Rats Can Save Lives by Sniffing Out Land Mines
Pit is a one-eyed rat, but it only takes him 11 minutes to find an unexploded land mine—a task that would take humans up to five days to complete with metal detectors.
Pit and his elite team of rats have been shipped from Africa to Cambodia by the Belgian non-profit organization APOPO. The rodents are training to help find the remaining land mines that are still buried in the Cambodian landscape. Since 1979, these the explosives have killed over 20,000 Cambodians and wounded around 44,000.

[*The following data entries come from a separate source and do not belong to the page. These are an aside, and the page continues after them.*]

Notation "x <- m ;; k" := (bind m (fun x => k))
  (at level 61, m at next level, right associativity).
Notation "' p <- m ;; k" := (bind m (fun x => let p := x in k))
  (at level 61, p pattern, m at next level, right associativity).

(** ** Strings *)

Module PyStr.

(** [c.lower()] on one character: the letters A to Z and the accented
    capitals from 192 to 222, the multiplication sign 215 apart, move up
    by 32. *)
Definition lower_char (c : ascii) : ascii :=
  let n := nat_of_ascii c in
  if ((65 <=? n)%nat && (n <=? 90)%nat)
     || ((192 <=? n)%nat && (n <=? 222)%nat && negb (n =? 215)%nat)
  then ascii_of_nat (n + 32)
  else c.

(** [s.lower()] *)
Fixpoint lower (s : string) : string :=
  match s with
  | EmptyString => EmptyString
  | String c s' => String (lower_char c) (lower s')
  end.

(** [s.startswith(kw)] *)
Fixpoint startswith (s kw : string) {struct kw} : bool :=
  match kw with
  | EmptyString => true
  | String k kw' =>
      match s with
      | EmptyString => false
      | String c s' => Ascii.eqb c k && startswith s' kw'
      end
  end.

(** [kw in s] *)
Fixpoint contains (s kw : string) : bool :=
  startswith s kw ||
  match s with
  | EmptyString => false
  | String _ s' => contains s' kw
  end.

(** The left-to-right scan of [s.count(kw)] for a non-empty [kw]:
    [skip] characters of a match just counted are still to be passed
    over, so that matches do not overlap. *)
Fixpoint count_from (kw : string) (skip : nat) (s : string) : nat :=
  match s with
  | EmptyString => 0
  | String _ s' =>
      match skip with
      | S k => count_from kw k s'
      | O =>
          if startswith s kw
          then S (count_from kw (Nat.pred (String.length kw)) s')
          else count_from kw 0 s'
      end
  end.

(** [s.count(kw)]: the number of non-overlapping occurrences; for the
    empty [kw] Python answers [len(s) + 1]. *)
Definition count (s kw : string) : Z :=
  match kw with
  | EmptyString => Z.of_nat (String.length s) + 1
  | String _ _ => Z.of_nat (count_from kw 0 s)
  end.

(** [c.isspace()]: the white space that [strip] removes. *)
Definition isspace (c : ascii) : bool :=
  let n := nat_of_ascii c in
  ((9 <=? n)%nat && (n <=? 13)%nat)
  || ((28 <=? n)%nat && (n <=? 32)%nat)
  || (n =? 133)%nat
  || (n =? 160)%nat.

(** [s.lstrip()] *)
Fixpoint lstrip (s : string) : string :=
  match s with
  | EmptyString => EmptyString
  | String c s' => if isspace c then lstrip s' else s
  end.

(** [s.rstrip()] *)
Fixpoint rstrip (s : string) : string :=
  match s with
  | EmptyString => EmptyString
  | String c s' =>
      match rstrip s' with
      | EmptyString => if isspace c then EmptyString else String c EmptyString
      | r => String c r
      end
  end.

(** [s.strip()] *)
Definition strip (s : string) : string := rstrip (lstrip s).

(** Truth value of a string: [bool(s)]. *)
Definition truthy (s : string) : bool :=
  match s with
  | EmptyString => false
  | String _ _ => true
  end.

End PyStr.

(** ** Match counter *)

(** [count_matches(text, keywords)] *)
Definition count_matches (text : string) (keywords : list string) : Z :=
  fold_left
    (fun total kw =>
       if PyStr.contains text kw then (total + PyStr.count text kw)%Z else total)
    keywords 0%Z.

(** What one keyword adds to the running total of [count_matches]. *)
Definition hits (text kw : string) : Z :=
  if PyStr.contains text kw then PyStr.count text kw else 0%Z.

(** ** Floats and dicts *)

Local Open Scope Q_scope.

(** [float(n)] for an [int] *)
Definition float (n : Z) : Q := inject_Z n.

(** [a > b] and [a == b] on floats *)
Definition Qgtb (a b : Q) : bool := negb (Qle_bool a b).
Definition Qeqb (a b : Q) : bool := Qeq_bool a b.

(** A [Dict[str, float]], in insertion order. *)
Definition dict : Type := list (string * Q).

(** [d.get(k, default)] *)
Fixpoint dict_get (d : dict) (k : string) (default : Q) : Q :=
  match d with
  | [] => default
  | (k', v) :: d' => if String.eqb k' k then v else dict_get d' k default
  end.

(** [d[k]] *)
Fixpoint dict_getitem (d : dict) (k : string) : py Q :=
  match d with
  | [] => Raise (KeyError k)
  | (k', v) :: d' => if String.eqb k' k then Ok v else dict_getitem d' k
  end.

(** [d[k] = v]: an existing key keeps its place, a new key goes last. *)
Fixpoint dict_set (d : dict) (k : string) (v : Q) : dict :=
  match d with
  | [] => [(k, v)]
  | (k', v') :: d' =>
      if String.eqb k' k then (k', v) :: d' else (k', v') :: dict_set d' k v
  end.

(** [d[k] += x] *)
Definition dict_iadd (d : dict) (k : string) (x : Q) : py dict :=
  v <- dict_getitem d k ;;
  Ok (dict_set d k (v + x)).

(** [d.keys()] and [d.values()] *)
Definition dict_keys (d : dict) : list string := map fst d.
Definition dict_values (d : dict) : list Q := map snd d.

(** [sum(vs)] *)
Definition Qsum (vs : list Q) : Q := fold_left Qplus vs 0.

(** The scan of [max(items, key=lambda x: x[1])]: a later item replaces
    the current one only when its value is strictly greater. *)
Fixpoint max_from (best : string * Q) (rest : list (string * Q)) : string * Q :=
  match rest with
  | [] => best
  | x :: rest' =>
      if Qgtb (snd x) (snd best) then max_from x rest' else max_from best rest'
  end.

(** [max(d.items(), key=lambda x: x[1])] *)
Definition max_by_value (d : dict) : py (string * Q) :=
  match d with
  | [] => Raise ValueError
  | x :: rest => Ok (max_from x rest)
  end.

(** ** Score normalizer *)

(** [float(sum(v for v in scores.values() if v > 0))] *)
Definition positive_total (scores : dict) : Q :=
  Qsum (filter (fun v => Qgtb v 0) (dict_values scores)).

(** [normalize_scores(scores)] *)
Definition normalize_scores (scores : dict) : dict :=
  let total := positive_total scores in
  if Qle_bool total 0
  then map (fun kv => (fst kv, 0)) scores
  else map (fun kv => (fst kv, (snd kv / total) * 100)) scores.

(** ** Dict objects in a store

    Python passes a dict by reference.  A store holds the dict objects,
    a reference is a position in the store, and a statement that reads or
    writes a dict is a step on the store.  A step on a reference that is
    not in the store has no result. *)

Section ObjectStore.

Variable V : Type.

(** A dict object: its items in insertion order. *)
Definition obj : Type := list (string * V).

Definition store : Type := list obj.

(** [d[k]] for a key that may be missing *)
Fixpoint obj_get (d : obj) (k : string) : option V :=
  match d with
  | [] => None
  | (k', v) :: d' => if String.eqb k' k then Some v else obj_get d' k
  end.

(** [d[k] = v] on the items of an object *)
Fixpoint obj_set (d : obj) (k : string) (v : V) : obj :=
  match d with
  | [] => [(k, v)]
  | (k', v') :: d' =>
      if String.eqb k' k then (k', v) :: d' else (k', v') :: obj_set d' k v
  end.

(** The store with the object at [r] replaced by [d]. *)
Fixpoint store_put (h : store) (r : nat) (d : obj) : store :=
  match h, r with
  | [], _ => []
  | _ :: h', O => d :: h'
  | x :: h', S r' => x :: store_put h' r' d
  end.

Definition step (A : Type) : Type := store -> option (A * store).

Definition done {A : Type} (a : A) : step A := fun h => Some (a, h).

Definition and_then {A B : Type} (m : step A) (k : A -> step B) : step B :=
  fun h =>
    match m h with
    | Some (a, h') => k a h'
    | None => None
    end.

Hul Sokheng, a veteran Cambodian deminer, is training 12 handlers to work with 15 large trained rats to help remove the landmines. "These are life-saving rats," he said. The animals begin training at 4 weeks old, guiding their handlers while tied to a rope and long stick and using their powerful noses to sniff out TNT-scented objects hidden in grassy areas. When they find an object, they scratch the ground—and are rewarded with a banana. They're the ideal animal to use because they're too small to detonate the mines; after a rat indicates that it's found a mine, a deminer confirms the rat's findings and detonates the bomb.
Though rats have a bad reputation, their handlers have come to love them. "They are not just rats, they are like my brothers," handler Meas Chamroeun told the CBC.